Comparative Authoritarianism: On Vicente L. Rafael’s “The Sovereign Trickster” and Erin Murphy’s “Burmese Haze”

By Rosalie MetroOctober 5, 2022

Comparative Authoritarianism: On Vicente L. Rafael’s “The Sovereign Trickster” and Erin Murphy’s “Burmese Haze”

The Sovereign Trickster: Death and Laughter in the Age of Duterte by Vicente L. Rafael
Burmese Haze: US Policy and Myanmar’s Opening ― and Closing by Erin Murphy

MYANMAR AND THE Philippines, although both routinely described as part of “Southeast Asia,” seem at first to have little in common. The latter is an aspiring middle-income country, whereas a 2021 coup in the former derailed its moves to exit the United Nations Least Developed Countries list. While both countries are classified as having authoritarian regimes, former president Rodrigo Duterte’s inconceivably crass comments (jokes about raping murdered nuns, personal anecdotes about erectile dysfunction) contrast with Myanmar Senior General Min Aung Hlaing’s bland reticence and incoherent rambling. Moreover, democratically elected Duterte remains genuinely popular, whereas Myanmar’s military junta is widely despised, as evidenced by massive 2021 demonstrations and ongoing boycotts in healthcare and education sectors.

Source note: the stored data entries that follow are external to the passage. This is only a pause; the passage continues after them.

(** * e-racer: the entity-component simulation core

    A shallow embedding of the TypeScript simulation core (World, Entity,
    Component, the vehicle / checkpoint / lap-counter / network-identity
    components, RaceSystem and NetworkSystem) together with the properties
    stated about it.

    Conventions.
    - A JavaScript [number] that carries a time, a distance or an input is
      modelled as an exact rational [Q]; [NaN] and rounding are outside
      that model.  Where a statement about the scheduler depends on
      rounding, the scheduler is modelled a second time with every [number]
      an IEEE 754 binary64 value ([World.Double], on the primitive floats).
      Counters and checkpoint indices are [Z].
    - [performance.now()] is an input of the function that reads it; the
      readings taken while NetworkSystem builds a message come from the
      [clock] of its state.
    - A [Map<K,V>] whose iteration order is not observed is a [gmap K V];
      arrays, and maps that are iterated, are lists. *)

From Stdlib Require Import QArith Qround Qminmax Qabs Lqa Lia.
From Stdlib Require Import Floats.
From Stdlib Require Import Sorting.Sorted Sorting.Permutation.
From stdpp Require Import base option gmap strings list.

Open Scope Q_scope.

(** ** Rational helpers *)

Definition Qsum (l : list Q) : Q := fold_right Qplus 0 l.

Lemma Qle_bool_false_lt (a b : Q) : Qle_bool a b = false -> b < a.
Proof.
  intros H. apply Qnot_le_lt. intros Hle.
  apply Qle_bool_iff in Hle. congruence.
Qed.

(** ** IEEE 754 binary64 helpers

    Signs and order of the primitive floats, from the specification of
    their operations in [SpecFloat]: what the scheduler needs to keep a
    quantity non-negative through a rounded addition, subtraction and
    division. *)

Module Binary64.

Definition nonneg (f : spec_float) : bool :=
  match f with
  | S754_zero _ => true
  | S754_infinity s => negb s
  | S754_nan => false
  | S754_finite s _ _ => negb s
  end.

Definition finite (f : spec_float) : bool :=
  match f with
  | S754_zero _ | S754_finite _ _ _ => true
  | _ => false
  end.

Lemma nonneg_leb (f : spec_float) : SFleb (S754_zero false) f = nonneg f.
Proof. destruct f as [s|s| |s m e]; try destruct s; reflexivity. Qed.

Lemma shr_1_nonneg (mrs : shr_record) : (0 <= shr_m mrs -> 0 <= shr_m (shr_1 mrs))%Z.
Proof.
  destruct mrs as [m r s]. cbn. intros H.
  destruct m as [|p|p]; [cbn; lia| |lia].
  destruct p; cbn; lia.
Qed.

Lemma iter_pos_inv {A : Type} (P : A -> Prop) (f : A -> A) :
  (forall x, P x -> P (f x)) -> forall (p : positive) (x : A), P x -> P (SpecFloat.iter_pos f p x).
Proof.
  intros Hf. induction p as [p IH|p IH|]; intros x Hx; cbn.
  - apply IH, IH, Hf, Hx.
  - apply IH, IH, Hx.
  - apply Hf, Hx.
Qed.

Lemma shr_fexp_nonneg (m e : Z) (l : location) :
  (0 <= m -> 0 <= shr_m (fst (shr_fexp prec emax m e l)))%Z.
Proof.
  intros H. unfold shr_fexp, shr.
  assert (H0 : (0 <= shr_m (shr_record_of_loc m l))%Z).
  { destruct l as [|[| |]]; exact H. }
  destruct (_ - e)%Z; cbn [fst]; try exact H0.
  apply (iter_pos_inv (fun r => (0 <= shr_m r)%Z)); [apply shr_1_nonneg|exact H0].
Qed.

Lemma round_nearest_even_nonneg (m : Z) (l : location) :
  (0 <= m -> 0 <= round_nearest_even m l)%Z.
Proof.
  intros H. destruct l as [|[| |]]; cbn; try lia. destruct (Z.even m); lia.
Qed.

Lemma binary_round_aux_nonneg (m e : Z) (l : location) :
  (0 <= m)%Z -> nonneg (binary_round_aux prec emax false m e l) = true.
Proof.
  intros H. unfold binary_round_aux.
  pose proof (shr_fexp_nonneg m e l H) as H1.
  destruct (shr_fexp prec emax m e l) as [mrs' e']. cbn [fst] in H1.
  pose proof (shr_fexp_nonneg _ e' loc_Exact
                (round_nearest_even_nonneg _ (loc_of_shr_record mrs') H1)) as H2.
  destruct (shr_fexp prec emax _ e' loc_Exact) as [mrs'' e'']. cbn [fst] in H2.
  destruct (shr_m mrs'') as [|p|p]; [reflexivity| |lia].
  destruct (e'' <=? _)%Z; reflexivity.
Qed.

Lemma binary_normalize_nonneg (m e : Z) :
  (0 <= m)%Z -> nonneg (binary_normalize prec emax m e false) = true.
Proof.
  intros H. destruct m as [|p|p]; [reflexivity| |lia].
  cbn. unfold binary_round. destruct (shl_align _ _ _) as [mz ez].
  apply binary_round_aux_nonneg. lia.
Qed.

Two recent books analyzing these countries also differ in tone. The Sovereign Trickster: Death and Laughter in the Age of Duterte (Duke University Press, 2022), US-based Filipino historian Vicente Rafael’s “prismatic” view of Duterte, consists mostly of essays previously published in Philippine outlets such as Rappler and Bulatlat, and is heavy on French critical theory. Meanwhile, Erin Murphy, a CIA agent turned investment consultant, has written Burmese Haze: US Policy and Myanmar’s Opening — and Closing (Columbia University Press, 2022), an insider’s account of foreign policy which assembles valuable information that has until now been scattered among news articles and closed-door conversations.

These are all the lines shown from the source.